Lemma sort_values_perm : forall c rows sorted,
  sort_values sorter c rows = Some sorted -> Permutation rows sorted.
Proof.
  intros c rows sorted H. apply sort_values_sorted in H.
  destruct H as [present [-> [Hp _]]].
  rewrite <- Hp. apply filter_split_perm.
Qed.


End SortedViews.







(** ** Integers and their decimal text *)

Module PyFacts.

Lemma rstrip_no_space : forall s, Py.all_chars Py.not_space s = true -> Py.rstrip s = s.
Proof.
  induction s as [|a s IH]; simpl; [reflexivity|].
  intros H. apply andb_true_iff in H. destruct H as [Ha Hs].
  rewrite (IH Hs). unfold Py.not_space in Ha. apply negb_true_iff in Ha.
  rewrite Ha. now destruct s.
Qed.

Lemma strip_no_space : forall s, Py.all_chars Py.not_space s = true -> Py.strip s = s.
Proof.
  intros s H. unfold Py.strip.
  assert (E : Py.lstrip s = s).
  { destruct s as [|a s]; [reflexivity|]. simpl in *.
    apply andb_true_iff in H. destruct H as [Ha _].
    unfold Py.not_space in Ha. apply negb_true_iff in Ha. now rewrite Ha. }
  rewrite E. now apply rstrip_no_space.
Qed.

Lemma uint_no_space : forall d,
  Py.all_chars Py.not_space (NilEmpty.string_of_uint d) = true.
Proof. induction d; simpl; auto. Qed.

Lemma digits_of_uint : forall d, d <> Decimal.Nil ->
  Py.digits (NilEmpty.string_of_uint d) = Some (Z.of_int (Decimal.Pos d)).
Proof.
  intros d Hd. unfold Py.digits.
  replace (NilEmpty.string_of_uint d) with (NilZero.string_of_uint d)
    by (destruct d; [now elim Hd | reflexivity..]).
  now rewrite NilZero.usu.
Qed.

Lemma int_of_uint : forall d, d <> Decimal.Nil ->
  Py.int (NilEmpty.string_of_uint d) = Some (Z.of_int (Decimal.Pos d)).
Proof.
  intros d Hd. unfold Py.int.
  rewrite strip_no_space by apply uint_no_space.
  rewrite <- (digits_of_uint d Hd).
  destruct d; [now elim Hd | reflexivity..].
Qed.
(** X9: without science groups the calibration never hands over to the
    reduction: it ends with an exception, which is the exit of line 244 when
    the three stages went through. *)
Theorem no_science_is_fatal
    (tel : profile) (skip_red use_dome_flats : bool) (flat_path red_path : string)
    (cal_list sky_list : list (string * list string)) (w : main_pipeline.world) :
  exists e,
    main_pipeline.calibration tel skip_red use_dome_flats flat_path red_path
      cal_list [] sky_list w = Raise e /\
    ((exists w', main_pipeline.bias_stage tel skip_red red_path cal_list w = Ok w' /\
        exists w'', main_pipeline.dark_stage tel skip_red red_path cal_list w' = Ok w'' /\
          exists w3, main_pipeline.flat_stage tel skip_red use_dome_flats flat_path
                       red_path cal_list sky_list w'' = Ok w3) ->
     e = SystemExit (-1)).
Proof.
  unfold main_pipeline.calibration.
  destruct (main_pipeline.bias_stage tel skip_red red_path cal_list w) as [w1|e1] eqn:E1;
    cbn [bind].
  2:{ exists e1. split; [reflexivity|]. intros (w' & H & _). discriminate. }
  destruct (main_pipeline.dark_stage tel skip_red red_path cal_list w1) as [w2|e2] eqn:E2;
    cbn [bind].
  2:{ exists e2. split; [reflexivity|]. intros (w' & H & w'' & H' & _).
      injection H as <-. rewrite E2 in H'. discriminate. }
  destruct (main_pipeline.flat_stage tel skip_red use_dome_flats flat_path red_path
              cal_list sky_list w2) as [w3|e3] eqn:E3; cbn [bind].
  2:{ exists e3. split; [reflexivity|]. intros (w' & H & w'' & H' & w3 & H3).
      injection H as <-. rewrite E2 in H'. injection H' as <-.
      rewrite E3 in H3. discriminate. }
  exists (SystemExit (-1)). split; reflexivity.
Qed.
(** * MOF reconstruction evaluator: a shallow embedding of
      [src/eval/mof_reconstruction.py]

    The module converts bundles of numpy arrays into pymatgen structures
    ([array_dict_to_structure]), scores every prediction against its ground
    truth with pymatgen's [StructureMatcher] ([_get_metrics], [get_metrics])
    and renders one report row per sample ([get_wandb_table]).

    Conventions of the embedding.
    - A Python call that may raise returns a [result]; the evaluator's
      methods thread the object explicitly ([self] in, [self] out), so that
      what a raising call has already assigned stays visible.
    - Numbers stored in arrays are rationals ([Q]); the distances handed
      around by the matcher and by torch are [pyfloat]s, rationals extended
      with the two infinities.  IEEE rounding and NaN are outside the model.
    - pymatgen ([Lattice], [Structure], [StructureMatcher]), the file
      system, the image renderer and Python's float formatting are
      collaborators: they are variables of the section below, every theorem
      holds for each of their behaviours. *)

From Stdlib Require Import List ZArith QArith Bool Arith Lia.
From Stdlib Require String DecimalString.
Import ListNotations String.StringSyntax.

Local Open Scope nat_scope.
Local Open Scope string_scope.
Local Open Scope list_scope.

Abbreviation string := String.string.
(** C10: each SMTP setting is the command-line value when that value is not
    empty (not zero for the port), and otherwise comes from its environment
    variable: the variable's value for host, user, password and recipients
    (empty when the variable is unset), the integer it denotes for the port
    (0 when it is unset or empty, a [ValueError] when it is not an integer
    literal), and for the sender the value of [SMTP_SENDER] when it is set and
    the resolved user when it is not.  Resolution fails in no other case. *)
Theorem C10_command_line_before_environment :
  forall (a : args) (env : environ),
    (forall c, resolve_smtp a env = Ok c ->
       (smtp_host a <> "" -> cfg_host c = smtp_host a) /\
       (smtp_host a = "" -> cfg_host c = getenv env "SMTP_HOST" "") /\
       (smtp_port a <> 0 -> cfg_port c = smtp_port a) /\
       (smtp_port a = 0 -> forall v, env "SMTP_PORT" = Some v -> v <> "" ->
          PyStr.int v = Some (cfg_port c)) /\
       (smtp_port a = 0 -> env "SMTP_PORT" = None \/ env "SMTP_PORT" = Some "" ->
          cfg_port c = 0) /\
       (smtp_user a <> "" -> cfg_user c = smtp_user a) /\
       (smtp_user a = "" -> cfg_user c = getenv env "SMTP_USER" "") /\
       (smtp_pass a <> "" -> cfg_pass c = smtp_pass a) /\
       (smtp_pass a = "" -> cfg_pass c = getenv env "SMTP_PASS" "") /\
       (smtp_sender a <> "" -> cfg_sender c = smtp_sender a) /\
       (smtp_sender a = "" -> forall v, env "SMTP_SENDER" = Some v -> cfg_sender c = v) /\
       (smtp_sender a = "" -> env "SMTP_SENDER" = None -> cfg_sender c = cfg_user c) /\
       (email_to a <> "" ->
          cfg_recipients c
          = filter truthy (map PyStr.strip (PyStr.split "," (email_to a)))) /\
       (email_to a = "" ->
          cfg_recipients c
          = filter truthy (map PyStr.strip (PyStr.split "," (getenv env "SMTP_TO" ""))))) /\
    (forall e, resolve_smtp a env = Raised e <->
       smtp_port a = 0 /\
       exists v, env "SMTP_PORT" = Some v /\ v <> "" /\ PyStr.int v = None /\
                 e = InvalidLiteral v).
Proof.
  intros a env. split.
  - intros c Hc.
    destruct (resolve_smtp_ok a env c Hc) as (Hport & Hhost & Huser & Hpass & Hsender & Hrcpt).
    unfold resolve_recipients in Hrcpt.
    repeat split.
    + intro H. rewrite Hhost. apply str_or_left. exact H.
    + intro H. rewrite Hhost, H. reflexivity.
    + intro H. rewrite (resolve_port_cli a env H) in Hport.
      injection Hport as <-. reflexivity.
    + intros H v Hv Hne. rewrite (resolve_port_env a env v H Hv Hne) in Hport.
      unfold py_int in Hport.
      destruct (PyStr.int v); [injection Hport as <-; reflexivity | discriminate].
    + intros H Hv. rewrite (resolve_port_unset a env H Hv) in Hport.
      injection Hport as <-. reflexivity.
    + intro H. rewrite Huser. apply str_or_left. exact H.
    + intro H. rewrite Huser, H. reflexivity.
    + intro H. rewrite Hpass. apply str_or_left. exact H.
    + intro H. rewrite Hpass, H. reflexivity.
    + intro H. rewrite Hsender. apply str_or_left. exact H.
    + intros H v Hv. rewrite Hsender, H. unfold getenv. rewrite Hv. reflexivity.
    + intros H Hv. rewrite Hsender, H. unfold getenv. rewrite Hv. reflexivity.
    + intro H. rewrite Hrcpt, (str_or_left _ _ H). reflexivity.
    + intro H. rewrite Hrcpt, H. reflexivity.
  - intro e. unfold resolve_smtp, resolve_port, py_int, getenv. split.
    + destruct (smtp_port a =? 0) eqn:Hp; simpl; [|discriminate].
      apply Z.eqb_eq in Hp.
      destruct (env "SMTP_PORT") as [v|] eqn:Hv.
      * destruct (truthy v) eqn:Ht; simpl; [|discriminate].
        destruct (PyStr.int v) eqn:Hi; simpl; [discriminate|].
        intros [= <-]. split; [exact Hp|]. exists v.
        apply truthy_true in Ht. auto.
      * cbv. discriminate.
    + intros (Hp & v & Hv & Hne & Hi & ->).
      rewrite Hp, Hv. simpl. apply truthy_true in Hne. rewrite Hne, Hi. reflexivity.
Qed.
(** X18: [extractContent] gives back the text of a well-formed answer, for
    the providers whose extractor checks the presence of the answer's
    container (ChatGPT, Copilot, DeepSeek, Gemini, and Perplexity without
    citations), whatever the text, the empty one included. *)
Theorem X18_extractContent_recovers_the_answer_text (builtins : Builtins)
    (text : string) :
  (forall platform, In platform ["chatgpt"; "copilot"; "deepseek"] ->
     ResponseSynthesizer.extractContent builtins (Shapes.chat text)
       (Some platform) = JS.Return (VStr text))
  /\ ResponseSynthesizer.extractContent builtins (Shapes.gemini text)
       (Some "gemini") = JS.Return (VStr text)
  /\ ResponseSynthesizer.extractContent builtins (Shapes.perplexity text [])
       (Some "perplexity") = JS.Return (VStr text).
Proof.
  split; [|split; reflexivity].
  intros platform H. simpl in H.
  repeat (destruct H as [<-|H]; [reflexivity|]). destruct H.
Qed.

(** X19: the Grok3, Vertix and local extractors test the answer text
    itself: a non-empty text is returned, an empty one is replaced by the
    JSON text of the whole response. *)
Theorem X19_empty_answers_become_the_serialised_response
    (builtins : Builtins) (text : string) :
  let extracted (response : Value) :=
    JS.Return (if String.eqb text "" then VStr (JSON_stringify builtins response)
               else VStr text) in
  ResponseSynthesizer.extractContent builtins (Shapes.grok3 text)
    (Some "grok3") = extracted (Shapes.grok3 text)
  /\ ResponseSynthesizer.extractContent builtins (Shapes.vertix text)
       (Some "vertix") = extracted (Shapes.vertix text)
  /\ ResponseSynthesizer.extractContent builtins (Shapes.localModel text)
       (Some "local") = extracted (Shapes.localModel text).
Proof.
  cbv zeta. destruct text as [|c text]; repeat split; reflexivity.
Qed.
(** The runs of [update_sitemap], by the files that they leave: nothing
    is touched before the temporary file is created; a failing write
    leaves the temporary file; a failing move leaves what it has written
    to the sitemap, if anything, and the handler removes the temporary
    file; a run that returns has moved the file. *)
Lemma update_sitemap_leaves :
  let o := update_sitemap m use_filesystem fs in
  (∃ e, returned o = Raise e ∧ files o = fs) ∨
  (∃ c, returned o = Raise OSError ∧ files o = <[tmp_path m := c]> fs) ∨
  (∃ c, returned o = Raise (Exception OSError) ∧ move_fault m = true ∧
        files o = delete (tmp_path m)
                    match move_clobbers m with
                    | Some written =>
                        <[sitemap_path m := written]> (<[tmp_path m := c]> fs)
                    | None => <[tmp_path m := c]> fs
                    end) ∨
  (∃ c, returned o = Ok () ∧
        files o = <[sitemap_path m := c]> (delete (tmp_path m)
                                             (<[tmp_path m := c]> fs))).
Proof.
  cbn zeta. unfold update_sitemap.
  destruct (fs !! sitemap_path m) as [content|] eqn:Hfs; [|left; eauto].
  destruct (ET_parse m content) as [root|e] eqn:Hparse; [|left; eauto].
  destruct (update_loop _ _ _ _) as [[cs|e] st] eqn:Hloop; [|left; eauto].
  assert (Hmove : ∀ c,
    let o := (let '(fs2, out, r) :=
                replace_sitemap m (<[tmp_path m := c]> fs) (updated_count st) in
              mk_Outcome fs2 (printed st ++ out) r) in
    returned o = Raise (Exception OSError) ∧ move_fault m = true ∧
    files o = delete (tmp_path m)
                match move_clobbers m with
                | Some written =>
                    <[sitemap_path m := written]> (<[tmp_path m := c]> fs)
                | None => <[tmp_path m := c]> fs
                end ∨
    returned o = Ok () ∧
    files o = <[sitemap_path m := c]> (delete (tmp_path m)
                                         (<[tmp_path m := c]> fs))).
  { intros c. cbn zeta. unfold replace_sitemap, shutil_move.
    destruct (move_fault m).
    - left. rewrite bool_decide_eq_true_2; [done|].
      destruct (move_clobbers m).
      + rewrite lookup_insert_ne by apply not_eq_sym, tmp_path_ne.
        rewrite lookup_insert_eq. eauto.
      + rewrite lookup_insert_eq. eauto.
    - rewrite lookup_insert_eq. cbn. by right. }
  unfold write_tmp. destruct (create_fault m); [left; eauto|].
  destruct (write_fault m) as [k|].
  - case_bool_decide; [right; left; eauto|].
    destruct (Hmove (concat_str (writes (mk_Element (tag root) (text root) cs))))
      as [(? & ? & ?)|[? ?]];
      [right; right; left; eauto | right; right; right; eauto].
  - destruct (Hmove (concat_str (writes (mk_Element (tag root) (text root) cs))))
      as [(? & ? & ?)|[? ?]];
      [right; right; left; eauto | right; right; right; eauto].
Qed.


(** A run that returns has put the document of the entries of the loop
    in the place of the sitemap; no file is left at the path of the
    temporary file, every other file is as it was, and the last two
    lines printed are the report, with the counter of the loop in it. *)
Theorem successful_run_files :
  returned (update_sitemap m use_filesystem fs) = Ok () →
  ∃ content root cs st,
    fs !! sitemap_path m = Some content ∧
    ET_parse m content = Ok root ∧
    update_loop m use_filesystem (children root) (mk_LoopState 0 [])
      = (Ok cs, st) ∧
    files (update_sitemap m use_filesystem fs) !! tmp_path m = None ∧
    files (update_sitemap m use_filesystem fs) !! sitemap_path m
      = Some (render_document (entries_of cs)) ∧
    (∀ p, p ≠ sitemap_path m → p ≠ tmp_path m →
          files (update_sitemap m use_filesystem fs) !! p = fs !! p) ∧
    stdout (update_sitemap m use_filesystem fs)
      = printed st ++ [MsgSuccess (updated_count st);
                       MsgLocation (sitemap_path m)].
Proof.
  intros Hr.
  destruct (update_sitemap_returns m use_filesystem fs Hr)
    as (content & root & cs & st & Hfs & Hparse & Hloop & Hfile & Hout).
  exists content, root, cs, st. repeat (split; [done|]).
  rewrite writes_render in Hfile. cbn [children] in Hfile.
  split; [|split; [exact Hfile|split; [|exact Hout]]].
  - destruct update_sitemap_leaves
      as [(e0 & He & _)|[(c & He & _)|[(c & He & _)|(c & _ & Hf)]]];
      try congruence.
    rewrite Hf, lookup_insert_ne by apply not_eq_sym, tmp_path_ne.
    by rewrite lookup_delete_eq.
  - intros p H1 H2.
    destruct update_sitemap_leaves
      as [(e0 & He & _)|[(c & He & _)|[(c & He & _)|(c & _ & Hf)]]];
      try congruence.
    by rewrite Hf, lookup_insert_ne, lookup_delete_ne, lookup_insert_ne.
Qed.
(** * russound_rio: the RIO session of [russound_rio/rio.py]

    A shallow embedding of the client for the Russound RIO line protocol:
    zone addressing ([ZoneID]), the response grammar ([_re_response]), the
    state cache with its callback fan-out, line processing
    ([_process_response]), the IO loop ([_ioloop]) and the public session
    operations built on [_send_cmd].

    Text.  A Python [str] is modelled by [string]; each [ascii] stands for
    the code point of the same number, so the model covers text whose code
    points lie below 256.  [_process_response] is modelled from the decoded
    text on: [str(res, 'utf-8')] itself (which raises on bytes that are not
    UTF-8) is not part of the embedding.

    Effects.  Everything the session does to the outside (calling a
    registered callback, logging an error, writing to the socket, resolving
    a future) is appended to a trace of [event]s.  A callback is an opaque
    handle: a callback that raises or re-enters the session is outside the
    model.  Debug logging is left out. *)

From Stdlib Require Import ZArith NArith Ascii String DecimalString DecimalPos DecimalZ.
From stdpp Require Import base option list gmap strings.

Local Open Scope string_scope.
Local Open Scope Z_scope.

(** ** Text primitives *)

Module Text.

Definition code (c : ascii) : N := N_of_ascii c.

(** [str.isspace] / regex [\s] on code points below 256. *)
Definition isspace (c : ascii) : bool :=
  let n := code c in
  ((9 <=? n) && (n <=? 13) || (28 <=? n) && (n <=? 32)
   || (n =? 133) || (n =? 160))%N.

(** regex [\S] *)
Definition non_space (c : ascii) : bool := negb (isspace c).

(** regex [\d] on code points below 256: the decimal digits 0-9. *)
Definition isdecimal (c : ascii) : bool :=
  let n := code c in ((48 <=? n) && (n <=? 57))%N.

(** regex [.] (no DOTALL): anything but a line feed. *)
Definition not_linebreak (c : ascii) : bool := negb (code c =? 10)%N.

Definition isupper (c : ascii) : bool :=
  let n := code c in
  ((65 <=? n) && (n <=? 90) || (192 <=? n) && (n <=? 214)
   || (216 <=? n) && (n <=? 222))%N.

Definition lower_char (c : ascii) : ascii :=
  if isupper c then ascii_of_N (code c + 32) else c.

(** [str.lower] *)
Fixpoint lower (s : string) : string :=
  match s with
  | EmptyString => EmptyString
  | String c s' => String (lower_char c) (lower s')
  end.

Fixpoint lstrip (s : string) : string :=
  match s with
  | EmptyString => EmptyString
  | String c s' => if isspace c then lstrip s' else s
  end.

Fixpoint rstrip (s : string) : string :=
  match s with
  | EmptyString => EmptyString
  | String c s' =>
      match rstrip s' with
      | EmptyString => if isspace c then EmptyString else String c EmptyString
      | r => String c r
      end
  end.

(** [str.strip] with no argument: whitespace removed at both ends. *)
Definition strip (s : string) : string := rstrip (lstrip s).

(** [s[n:]] *)
Fixpoint slice_from (n : nat) (s : string) : string :=
  match n, s with
  | O, _ => s
  | S n', String _ s' => slice_from n' s'
  | S _, EmptyString => EmptyString
  end.

Definition digit_value (c : ascii) : Z := Z.of_N (code c) - 48.

Fixpoint int_acc (acc : Z) (s : string) : Z :=
  match s with
  | EmptyString => acc
  | String c s' => int_acc (10 * acc + digit_value c) s'
  end.

(** [int(s)] for a run of decimal digits, the only text the session
    converts (the captures of [\d+]). *)
Definition int (s : string) : Z := int_acc 0 s.

(** the [%d] conversion of the [%] operator *)
Definition fmt_d (z : Z) : string := NilZero.string_of_int (Z.to_int z).

Definition dquote : ascii := "034"%char.
Definition q : string := String dquote EmptyString.

Fixpoint all (p : ascii -> bool) (s : string) : bool :=
  match s with
  | EmptyString => true
  | String c s' => p c && all p s'
  end.

End Text.

Import Text.

(** ** The response grammar

    [_re_response] is used through [.match]: anchored at the start of the
    payload, free at its end.  The matcher is written in continuation
    style, one combinator per regex construct, so that a greedy repetition
    backtracks the way the regex engine does: the longest run is tried
    first and is shortened one character at a time while the rest of the
    pattern fails.  A named group hands the captured text to its
    continuation. *)

Module Regex.

Section Combinators.
Context {R : Type}.

Definition matcher := string -> option R.

(** a literal run of characters *)
Fixpoint lit (l : string) (k : matcher) (s : string) : option R :=
  match l with
  | EmptyString => k s
  | String c l' =>
      match s with
      | String d s' => if Ascii.eqb c d then lit l' k s' else None
      | EmptyString => None
      end
  end.

(** one character of a class *)
Definition one (p : ascii -> bool) (k : matcher) (s : string) : option R :=
  match s with
  | String c s' => if p c then k s' else None
  | EmptyString => None
  end.

(** greedy [p*], capturing; [acc] is the text taken so far *)
Fixpoint star (p : ascii -> bool) (k : string -> matcher)
         (acc : string) (s : string) : option R :=
  match s with
  | String c s' =>
      if p c then
        match star p k (acc +:+ String c EmptyString) s' with
        | Some r => Some r
        | None => k acc s
        end
      else k acc s
  | EmptyString => k acc s
  end.

(** greedy [p+], capturing *)
Definition plus (p : ascii -> bool) (k : string -> matcher)
           (s : string) : option R :=
  match s with
  | String c s' => if p c then star p k (String c EmptyString) s' else None
  | EmptyString => None
  end.

(** [r1|r2]: the second alternative runs when the first one, followed
    by the rest of the pattern, fails *)
Definition alt (m1 m2 : matcher) (s : string) : option R :=
  match m1 s with
  | Some r => Some r
  | None => m2 s
  end.

End Combinators.

End Regex.

Import Regex.

(** [m.groupdict()]: a group that did not take part in the match is
    [None]; [variable] and [value] take part in every match. *)
Record groupdict := mk_groupdict {
  g_source : option string;
  g_controller : option string;
  g_zone : option string;
  g_variable : string;
  g_value : string
}.

(** The assignment part of the pattern: an escaped dot, the group
    [variable] = [\S+], an equals sign, a double quote, the group
    [value] = [.*] and a closing double quote. *)
Definition re_assignment (source controller zone : option string)
  : string -> option groupdict :=
  lit "."
    (plus non_space (fun variable =>
       lit ("=" +:+ q)
         (star not_linebreak (fun value =>
            lit q (fun _ =>
              Some (mk_groupdict source controller zone variable value)))
            EmptyString))).

(** The address part of the pattern: either [S\[ source \]] with
    [source] = [\d+], or [C\[ controller \].Z\[ zone \]] with
    [controller] = [zone] = [\d+]; then the assignment.  The dot before
    [Z] is not escaped in the source and stands for any character but a
    line feed. *)
Definition _re_response_match : string -> option groupdict :=
  alt
    (lit "S["
       (plus isdecimal (fun source =>
          lit "]" (re_assignment (Some source) None None))))
    (lit "C["
       (plus isdecimal (fun controller =>
          lit "]"
            (one not_linebreak
               (lit "Z["
                  (plus isdecimal (fun zone =>
                     lit "]"
                       (re_assignment None (Some controller) (Some zone))))))))).

(** ** Zone addressing *)

Record ZoneID := mk_ZoneID { zone : Z; controller : Z }.

Module ZoneIDOps.

(** [ZoneID.__str__] *)
Definition __str__ (self : ZoneID) : string :=
  fmt_d (controller self) +:+ ":" +:+ fmt_d (zone self).

(** [ZoneID.__eq__], for an [other] that is a [ZoneID] (it has both
    attributes, so the two [hasattr] tests hold) *)
Definition __eq__ (self other : ZoneID) : bool :=
  (zone other =? zone self) && (controller other =? controller self).

(** [ZoneID.device_str] *)
Definition device_str (self : ZoneID) : string :=
  "C[" +:+ fmt_d (controller self) +:+ "].Z[" +:+ fmt_d (zone self) +:+ "]".

Section Hash.
(** Python's [hash] on [str] *)
Variable str_hash : string -> Z.

(** [ZoneID.__hash__] *)
Definition __hash__ (self : ZoneID) : Z := str_hash (__str__ self).
End Hash.

End ZoneIDOps.

Global Instance ZoneID_eq_dec : EqDecision ZoneID.
Proof. solve_decision. Defined.

Global Instance ZoneID_countable : Countable ZoneID.
Proof.
  refine (inj_countable' (fun z => (zone z, controller z))
                         (fun p => mk_ZoneID (fst p) (snd p)) _).
  intros []; reflexivity.
Defined.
+++
• _ASSIGNMENT_: Scan the lines above for "else String c EmptyString" and for "(** [int(s)] for". Repeat exactly the line holding each of them and every line in between.

• _FINISHED EXERCISE_:
      | EmptyString => if isspace c then EmptyString else String c EmptyString
      | r => String c r
      end
  end.

(** [str.strip] with no argument: whitespace removed at both ends. *)
Definition strip (s : string) : string := rstrip (lstrip s).

(** [s[n:]] *)
Fixpoint slice_from (n : nat) (s : string) : string :=
  match n, s with
  | O, _ => s
  | S n', String _ s' => slice_from n' s'
  | S _, EmptyString => EmptyString
  end.

Definition digit_value (c : ascii) : Z := Z.of_N (code c) - 48.

Fixpoint int_acc (acc : Z) (s : string) : Z :=
  match s with
  | EmptyString => acc
  | String c s' => int_acc (10 * acc + digit_value c) s'
  end.

(** [int(s)] for a run of decimal digits, the only text the session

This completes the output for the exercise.